Nel 1520 la pubblicazione dei testi più celebri di Lutero, La libertà del cristiano, La cattività babilonese della Chiesa e Alla nobiltà cristiana di nazione tedesca, ebbe come conseguenza la sua condanna con la bolla Exsurge Domine, che egli diede alle fiamme sulla piazza di Wittenberg insieme con il codice di diritto canonico. L’anno dopo, convocato alla dieta di Worms, si rifiutò di ritrattare le sue dottrine, pronunciando al cospetto di Carlo V imperatore le celebri parole: «Qui sto io. Non posso fare diversamente». Messo al bando e scomunicato, dovette sparire dalla circolazione, nascosto dall’elettore di Sassonia in un castello, dove avviò la sua traduzione della Bibbia. Sarebbe morto nel 1546, a sessantaquattro anni, dopo aver scritto centinaia di lettere, opuscoli, trattati per difendere la sua dottrina e costruire una nuova Chiesa, dandone il merito solo alla parola di Dio cui egli si era limitato a dare voce: «Dio ha fatto tutto questo, mentre io bevevo la birra a Wittenberg», affermerà poco prima di morire.

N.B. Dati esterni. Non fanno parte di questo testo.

(* ===== verification/SmrInv.v ===== *)
(** * The replication application: the invariant of a cluster

    Every cluster that the servers reach is related to a reachable state of the
    protocol: each server to its node, every response in flight to the messages of the
    server that gave it, the request a leader remembers to an entry of its log, and
    every success reported to a client to a committed entry that was applied. *)

From stdpp Require Import fin_sets.
From S2P Require Import Prelude RaftTypes RaftNode RaftLog RaftLogSpec RaftMembership RaftServer RaftFrame RaftProtocol RaftProtocolStep RaftApp RaftRefine RaftRefineElection RaftRefineLog RaftRefineAppend SmrTypes SmrServer SmrApp SmrCluster SmrSim.

Section inv.
Context `{Garbage : StackGarbage} (kUsePmem : bool) (max_msg_size : Z) (num_raft_servers : nat)
  (get_raft_node_id_for_process : nat → Z) (sessions : nat → nat → Z).
Context (D : deployment num_raft_servers get_raft_node_id_for_process sessions).
#[local] Hint Extern 0 (RaftApp AppContext _ _) => exact (smr_app kUsePmem max_msg_size) : typeclass_instances.
Abbreviation V := (members num_raft_servers).
Abbreviation ids := (server_id get_raft_node_id_for_process).
Abbreviation node_state := (anode (Z * Z * client_req_t)).
Abbreviation server_sim := (server_sim kUsePmem max_msg_size num_raft_servers get_raft_node_id_for_process sessions).
Abbreviation progress := (progress kUsePmem max_msg_size num_raft_servers get_raft_node_id_for_process sessions).
Abbreviation cfg_now := (cfg_now num_raft_servers get_raft_node_id_for_process sessions).
Implicit Types (cl : cluster) (g : gmap positive node_state) (s : raft AppContext) (a : node_state) (i j p : positive).

(** ** The invariant *)
Definition saved_ok (qs : gmap req_handle_t client_req_t) a (sav : leader_saveinfo_t) : Prop :=
  in_use sav = true → ∃ h req, req_handle sav = Some h ∧ qs !! h = Some req ∧ entry_at a (msg_entry_response sav) req.
(** Response [r] to request [n] of [j] came from the process that the request was sent to. *)
Definition replied {R} (cl : cluster) (ok : R → positive → positive → Prop) (x : positive * req_handle_t * R) : Prop :=
  ∀ i j n r, x = (i, FromServer j n, r) → ok r i j ∧
    ∃ s rq, servers cl !! j = Some s ∧ requests (rpc (udata s.2)) !! n = Some rq ∧
      ∀ p, peer_session (cfg_now j (udata s.2)) p (rq_session rq) → p = i.
Definition vote_ok g (r : msg_requestvote_response_t) i j : Prop :=
  rvr_vote_granted r = 1 → in_net g i (MVote (rvr_term r) j).
Definition ack_ok g (r : msg_appendentries_response_t) i j : Prop :=
  aer_success r ≠ 0 → 0 ≤ aer_current_idx r ∧ in_net g i (MAck (aer_term r) (Z.to_nat (aer_current_idx r))).
(** Entry [k + 1] of the log committed by the terms up to [tm] is request [req]. *)
Definition committed_request g (k : nat) (tm : Z) (req : client_req_t) : Prop :=
  ∃ l e, committed_prefix V g l (S k) tm ∧ l !! k = Some e ∧ e.2.2 = req.
Definition answered g cl (x : positive * req_handle_t * client_resp_t) : Prop :=
  ∀ i h r, x = (i, h, r) → resp_type r = kSuccess →
    ∃ req k tm s, asked cl !! h = Some req ∧ committed_request g k tm req ∧ servers cl !! i = Some s ∧
      tm ≤ current_term (me s.2) ∧ is_Some (kv_table (udata s.2) !! key req).

Record cluster_inv g cl : Prop := {
  ci_reach : g_reachable V g;
  ci_server i s : servers cl !! i = Some s → i ∈ V ∧ ∃ a, g !! i = Some a ∧ server_sim i [] s a ∧
    saved_ok (asked cl) a (leader_saveinfo (udata s.2));
  ci_rv : Forall (replied cl (vote_ok g)) (rv_replies cl);
  ci_ae : Forall (replied cl (ack_ok g)) (ae_replies cl);
  ci_answers : Forall (answered g cl) (answers cl)
}.

Lemma g_init_lookup i : i ∈ V → g_init (P := Z * Z * client_req_t) V !! i = Some anode_zero.
Proof. intros Hi. unfold g_init. apply lookup_gset_to_gmap_Some. by split. Qed.
Lemma cluster_start_inv cl :
  cluster_start kUsePmem max_msg_size num_raft_servers get_raft_node_id_for_process sessions cl → cluster_inv (g_init V) cl.
Proof.
  intros [Hdom Hsrv (E1 & E2 & E3 & E4)]. split; rewrite ?E1, ?E2, ?E4; try done; [constructor|].
  intros i s Hs. assert (i ∈ V) as Hi by (rewrite <- Hdom; by apply elem_of_dom_2 in Hs). split; [done|].
  exists anode_zero. split; [by apply g_init_lookup|]. destruct (Hsrv i s Hs) as [Hn (r & al & cyc & tsc & Hst)].
  apply (start_sim _ _ _ _ _ _ _ _ _ _ _ D) in Hst as (Hsim & Hf & Hu); [|by apply elem_of_members|done].
  rewrite srv_proc in Hsim. split; [split; [rewrite Hu; exact Hsim|exact Hf]|by rewrite Hu].
Qed.

(** ** One server moves *)
Section move.
Context (g : gmap positive node_state) (cl : cluster) (i : positive) (s s' : raft AppContext) (a a' : node_state).
Context (HI : cluster_inv g cl) (Hs : servers cl !! i = Some s) (Ha : g !! i = Some a) (Hp : progress i (in_net g) s a s' a').
Abbreviation g' := (<[i := a']> g).
Abbreviation cl' := (set_servers (<[i := s']> (servers cl)) cl).

Lemma moved_reach : rtc (gstep V) g g'.
Proof. eapply lsteps_gsteps; [done|apply Hp]. Qed.
Lemma moved_ext : ext g g'.
Proof. eapply gsteps_ext; [apply g_reachable_inv, (ci_reach _ _ HI)|apply moved_reach]. Qed.
Lemma moved_net j m : in_net g j m → in_net g' j m.
Proof.
  intros (b & Hb & Hm). destruct (decide (j = i)) as [->|]; [|exists b; by rewrite lookup_insert_ne].
  exists a'. rewrite lookup_insert_eq. simplify_eq. split; [done|].
  pose proof (pg_moves _ _ _ _ _ _ _ _ _ _ _ Hp) as Hm'. clear -Hm Hm'. induction Hm'; [done|]. by eapply IHHm', lstep_sent_mono.
Qed.
Lemma moved_replied {R} (ok ok' : R → positive → positive → Prop) xs :
  (∀ r i j, ok r i j → ok' r i j) → Forall (replied cl ok) xs → Forall (replied cl' ok') xs.
Proof.
  intros Hok Hxs. eapply Forall_impl; [exact Hxs|]. intros x Hx k j n r E. destruct (Hx k j n r E) as (? & s0 & rq & Hs0 & Hrq & Hd).
  split; [auto|]. cbn. destruct (decide (j = i)) as [->|]; [|exists s0, rq; by rewrite lookup_insert_ne].
  exists s', rq. rewrite lookup_insert_eq. simplify_eq. split_and!; [done| |exact Hd].
  destruct (pg_requests _ _ _ _ _ _ _ _ _ _ _ Hp) as [? ->]. by apply lookup_app_l_Some.
Qed.
Lemma committed_request_mono k tm req : committed_request g k tm req → committed_request g' k tm req.
Proof.
  intros (l & e & Hc & ? & ?). exists l, e. split_and!; [|done|done].
  eapply committed_prefix_mono; [apply moved_ext|done|done].
Qed.
Lemma moved_node : n_ext a a'.
Proof. destruct (moved_ext i a Ha) as (b & Hb & X). rewrite lookup_insert_eq in Hb. by simplify_eq. Qed.
Lemma moved_term : current_term (me s.2) ≤ current_term (me s'.2).
Proof.
  destruct (ci_server _ _ HI i s Hs) as (_ & b & Hb & [Hsim _] & _). simplify_eq.
  rewrite (ms_term (sim_me Hsim)), (ms_term (sim_me (proj1 (pg_sim _ _ _ _ _ _ _ _ _ _ _ Hp)))). apply moved_node.
Qed.
Lemma moved_answers : Forall (answered g cl) (answers cl) → Forall (answered g' cl') (answers cl).
Proof.
  intros Hxs. eapply Forall_impl; [exact Hxs|]. intros x Hx k h r E Hr. destruct (Hx k h r E Hr) as (req & n & tm & s0 & ? & Hc & Hs0 & Htm & [v Hk]).
  destruct (decide (k = i)) as [->|].
  - exists req, n, tm, s'. simplify_eq. cbn. rewrite lookup_insert_eq. split_and!; [done|by apply committed_request_mono|done|etrans; [done|apply moved_term]|].
    exists v. eapply lookup_weaken; [done|apply Hp].
  - exists req, n, tm, s0. cbn. rewrite lookup_insert_ne by done. split_and!; [done|by apply committed_request_mono|done|done|by exists v].
Qed.
Lemma move_inv : saved_ok (asked cl) a' (leader_saveinfo (udata s'.2)) → cluster_inv g' cl'.
Proof.
  intros Hsav. destruct HI as [Hr Hsrv Hrv Hae Hans]. split; cbn.
  - unfold g_reachable in *. etrans; [exact Hr|exact moved_reach].
  - intros j sj. rewrite lookup_insert_Some. intros [[<- <-]|[Hne Hj]].
    + split; [by eapply Hsrv|]. exists a'. rewrite lookup_insert_eq. split_and!; [done|apply Hp|done].
    + destruct (Hsrv j sj Hj) as (? & b & Hb & ? & ?). split; [done|]. exists b. by rewrite lookup_insert_ne.
  - eapply moved_replied; [|done]. intros r k j Hv Hg. by apply moved_net, Hv.
  - eapply moved_replied; [|done]. intros r k j Hv Hg. destruct (Hv Hg). split; [done|]. by apply moved_net.
  - by apply moved_answers.
Qed.
Lemma entry_at_mono r req : entry_at a r req → entry_at a' r req.
Proof.
  intros (H1 & L & e & HL & He & ? & ?). split; [done|]. destruct (nx_lead _ _ moved_node _ _ HL) as (L' & ? & ?).
  exists L', e. split_and!; try done. by eapply prefix_lookup_Some.
Qed.
(** What the leader remembers stays true. *)
Lemma move_inv_saved : leader_saveinfo (udata s'.2) = leader_saveinfo (udata s.2) → cluster_inv g' cl'.
Proof.
  intros E. apply move_inv. rewrite E. destruct (ci_server _ _ HI i s Hs) as (_ & b & Hb & _ & Hsav). simplify_eq.
  intros (h & req & ? & ? & ?)%Hsav. exists h, req. split_and!; try done. by apply entry_at_mono.
Qed.
End move.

Insieme con lui e dopo di lui sarebbero venuti altri riformatori, Zwingli a Zurigo e Calvino a Ginevra, gli anabattisti, le sette radicali di vario orientamento, gli antitrinitari, i sociniani, i puritani, i quaccheri, i metodisti ecc. Lutero aveva pensato di annunciare la vera fede basata solo sull’autentica parola di Dio (sola Scriptura), ma il fronte protestante non tardò a dividersi e disgregarsi. Fu lui a rompere per primo la millenaria unità della christianitas medievale e a dar vita a un cristianesimo plurale. La stessa Chiesa romana, sia pure con grande ritardo, avrebbe tratto nuove energie proprio dalla reazione contro la Riforma. Ne sarebbe scaturito un «secolo di ferro» di dispute, di crudeli lotte intestine, di guerre sanguinose, di atroci persecuzioni, incapaci tuttavia di debellare quella pluralità di sette e confessioni. Sia pure molto faticosamente, la tolleranza avrebbe finito con l’imporsi, e ciò proprio grazie alla solitaria e coraggiosa protesta di Lutero che mai avrebbe voluto l’affermazione di quel cristianesimo plurale, diventato infine pluralista.
Ennesima conferma, se mai ce ne fosse bisogno, di quell’eterogenesi dei fini che sembra talora configurarsi come una legge inesorabile della storia.